Pada hari Rabu Presiden Donald Trump mengumumkan larangan sebagian besar perjalanan dari Eropa dan bantuan keuangan untuk pekerja dan bisnis yang terkena dampaknya. Tetapi, dia juga berusaha meyakinkan publik bahwa perekonomian akan baik-baik saja.

“Ini bukan krisis keuangan. Ini hanya saat sementara yang akan kita atasi bersama sebagai sebuah bangsa dan bersama-sama dengan semua negara di dunia,” tandas Trump.

Presiden Trump telah mengusulkan pemotongan pajak sementara dan pinjaman untuk industri dan pekerja yang terkena dampak pandemi virus korona ini.
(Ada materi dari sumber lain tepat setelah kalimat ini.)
(** * The cosmetic interpreter of [app.py]: tokenizer, parser and executor

    A shallow embedding of the command language of [src/app.py]
    ([CosmeticsTokenizer], [CosmeticsParser], [CosmeticsExecutor]) and the
    properties of its specification.

    Text.  A Python [str] is modelled by [string]; each [ascii] stands for
    the code point of the same number, so the development covers the texts
    whose code points are below 256.  On that range [str.lower] and
    [str.strip] act character by character and are written out below as
    CPython defines them. *)

From Stdlib Require Import Ascii String NArith Lia.
From stdpp Require Import base decidable option list sorting strings gmap sets.

Local Open Scope N_scope.

(** ** Characters and strings as Python sees them *)

(** [str.lower] on one code point below 256: the letters [A]-[Z] and the
    Latin-1 capitals U+00C0 to U+00DE (without the multiplication sign
    U+00D7) move up by 32; everything else is left alone. *)
Definition char_lower (c : ascii) : ascii :=
  let n := N_of_ascii c in
  if ((65 <=? n) && (n <=? 90))
     || ((192 <=? n) && (n <=? 222) && negb (n =? 215))
  then ascii_of_N (n + 32)
  else c.

(** [str.isspace] on one code point below 256: TAB to CR, the separators
    U+001C to U+001F, the space, NEL (U+0085) and the no-break space. *)
Definition char_isspace (c : ascii) : bool :=
  let n := N_of_ascii c in
  ((9 <=? n) && (n <=? 13)) || ((28 <=? n) && (n <=? 32))
  || (n =? 133) || (n =? 160).

Definition is_quote (c : ascii) : bool := N_of_ascii c =? 34.

Local Close Scope N_scope.

(** [s.lower()] *)
Fixpoint lower (s : string) : string :=
  match s with
  | EmptyString => EmptyString
  | String c s' => String (char_lower c) (lower s')
  end.

(** [s.lstrip()], [s.rstrip()] and [s.strip()] *)
Fixpoint lstrip (s : string) : string :=
  match s with
  | EmptyString => EmptyString
  | String c s' => if char_isspace c then lstrip s' else s
  end.

Fixpoint rstrip (s : string) : string :=
  match s with
  | EmptyString => EmptyString
  | String c s' =>
      match rstrip s' with
      | EmptyString => if char_isspace c then EmptyString else String c EmptyString
      | r => String c r
      end
  end.

Definition strip (s : string) : string := rstrip (lstrip s).

(** [s[n:]] and [s[:n]] for a natural number [n]; [s[a:b]] *)
Fixpoint str_drop (n : nat) (s : string) : string :=
  match n, s with
  | O, _ => s
  | S n', String _ s' => str_drop n' s'
  | S _, EmptyString => EmptyString
  end.

Fixpoint str_take (n : nat) (s : string) : string :=
  match n, s with
  | S n', String c s' => String c (str_take n' s')
  | _, _ => EmptyString
  end.

Definition slice (a b : nat) (s : string) : string :=
  str_take (b - a) (str_drop a s).

(** [text.startswith(cmd)] *)
Definition startswith (text cmd : string) : bool := String.prefix cmd text.

(** The truth value of a string, of an optional string and of a list:
    [None], the empty string and the empty list are false. *)
Definition str_truthy (s : string) : bool :=
  match s with EmptyString => false | _ => true end.

Definition opt_truthy (o : option string) : bool :=
  match o with None => false | Some s => str_truthy s end.

Definition list_truthy {A : Type} (l : list A) : bool :=
  match l with [] => false | _ => true end.

(** ** Data models and parsing *)

Inductive TokenType : Type := COMMAND | STRING_LITERAL | EOF.

Record Token : Type := mkToken {
  type : TokenType;
  value : string;
  position : nat
}.

Record ASTNode : Type := mkAST {
  command : string;
  arguments : list string
}.

(** The exceptions of the core.  [ParseError] carries what its message is
    built from; [IndexError] is what [args[0]] raises on an empty list. *)
Inductive ParseErrorDetail : Type :=
  | ExpectedCommand
  | UnknownCommandPhrase (cmd : string)
  | WrongArity (cmd : string) (min_a max_a got : nat).

Inductive Exception : Type :=
  | ParseError (d : ParseErrorDetail)
  | ExecutionError (cmd : string)
  | IndexError.

Inductive Result (A : Type) : Type :=
  | Return (a : A)
  | Raise (e : Exception).
Arguments Return {A} a.
Arguments Raise {A} e.

#[global] Instance TokenType_eq_dec : EqDecision TokenType.
Proof. solve_decision. Defined.

#[global] Instance Token_eq_dec : EqDecision Token.
Proof. solve_decision. Defined.

(** ** [sorted(keys, key=len, reverse=True)]

    Python's sort is stable, also with [reverse=True]: keys of equal length
    keep the order they have in the dictionary.  An insertion sort that puts
    a key in front of the first key that is not longer does the same. *)
Fixpoint insert_by_len (x : string) (l : list string) : list string :=
  match l with
  | [] => [x]
  | y :: ys =>
      if Nat.ltb (String.length x) (String.length y)
      then y :: insert_by_len x ys
      else x :: y :: ys
  end.

Fixpoint sorted_by_len_desc (l : list string) : list string :=
  match l with
  | [] => []
  | x :: xs => insert_by_len x (sorted_by_len_desc xs)
  end.

(** ** The tokenizer *)

Module CosmeticsTokenizer.

(** The dictionary [COMMANDS], in insertion order. *)
Definition COMMANDS : list (string * TokenType) :=
  [ ("apply theme", COMMAND);
    ("add item", COMMAND);
    ("remove item", COMMAND);
    ("clear inventory", COMMAND);
    ("add item list", COMMAND);
    ("color palette", COMMAND);
    ("assemble cosmetic", COMMAND);
    ("register", COMMAND);
    ("login", COMMAND);
    ("logout", COMMAND);
    ("exit", COMMAND) ].

Definition keys : list string := map fst COMMANDS.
Gedung Putih juga mempertimbangkan cuti keluarga dengan tetap mendapat gaji bagi para pekerja, tetapi tidak jelas bagaimana hal itu akan dilaksanakan.

Bradley Gold, dosen bisnis di University of Texas, menyampaikan pendapatnya. “Biasanya di dunia bisnis, keadaan ini merupakan sesuatu yang akan menjadi sangat, sangat memprihatinkan dan biasanya tidak disukai oleh orang-orang bisnis, tetapi saya kira saat ini kita sedang menghadapi krisis kesehatan masyarakat.”

Meloloskan undang-undang anggaran baru akan membutuhkan dukungan dari Partai Demokrat di Kongres yang menginginkan dana tambahan untuk pemeriksaan dan perawatan medis, asuransi pengangguran yang diperluas, dan peningkatan pengeluaran untuk program jaring pengaman sosial.

William Hoagland, analis ekonomi dari Pusat Kebijakan Bipartisan, setuju dengan perlunya penyesuaian anggaran tersebut.

“Ini akan menambah defisit federal dalam jangka pendek, tetapi penting jika itu berarti melindungi keselamatan dan keamanan publik Amerika dan memulihkan kepercayaan ekonomi yang diperlukan untuk bergerak maju,” imbuhnya.

Langkah-langkah tegas diperlukan segera, kata para analis, untuk memberikan bantuan segera kepada orang-orang yang terimbas dan untuk mempercepat pemulihan ekonomi setelah wabah berakhir.

Survei NABE juga memprediksi pertumbuhan ekonomi AS pada kuartal I-2020 hanya bertengger di angka 2,4%. Dan di kuartal II-2020, angka pertumbuhan ekonomi AS diprediksi menurun tajam hingga 26,5%.

Selain itu, NABE juga memprediksi tingkat pengangguran AS bakal melonjak hingga 12% di pertengahan tahun 2020, dari angka tersebut, kemungkinan 4,58 juta warga AS kehilangan pekerjaannya pada kuartal II-2020.

Peningkatan angka pengangguran tersebut akan menurunkan pertumbuhan konsumsi, di mana komponen tersebut jadi pendorong utama pertumbuhan ekonomi AS. Pertumbuhan konsumsi menyumbang 70% terhadap pertumbuhan ekonomi AS.

Meski begitu, para ekonom optimistis perekonomian negara tersebut akan bangkit di semester II-2020. Para ekonom memproyeksikan ekonomi AS akan tumbuh 6% di akhir tahun 2020.

“Perkiraan kami perekonomian AS akan membaik pada akhir tahun ini dengan adanya dukungan dari stimulus fiskal dan moneter yang agresif,” kata Presiden NABE Constance Hunter , Sabtu (11/4/2020).

Selain itu, The Federal Reserve Kamis lalu mengumumkan tambahan pinjaman US$ 2,3 triliun untuk usaha kecil. Langkah ini datang di atas berbagai program pinjaman lainnya di bank sentral, dan memangkas suku bunga menjadi nol dalam upaya menopang perekonomian AS.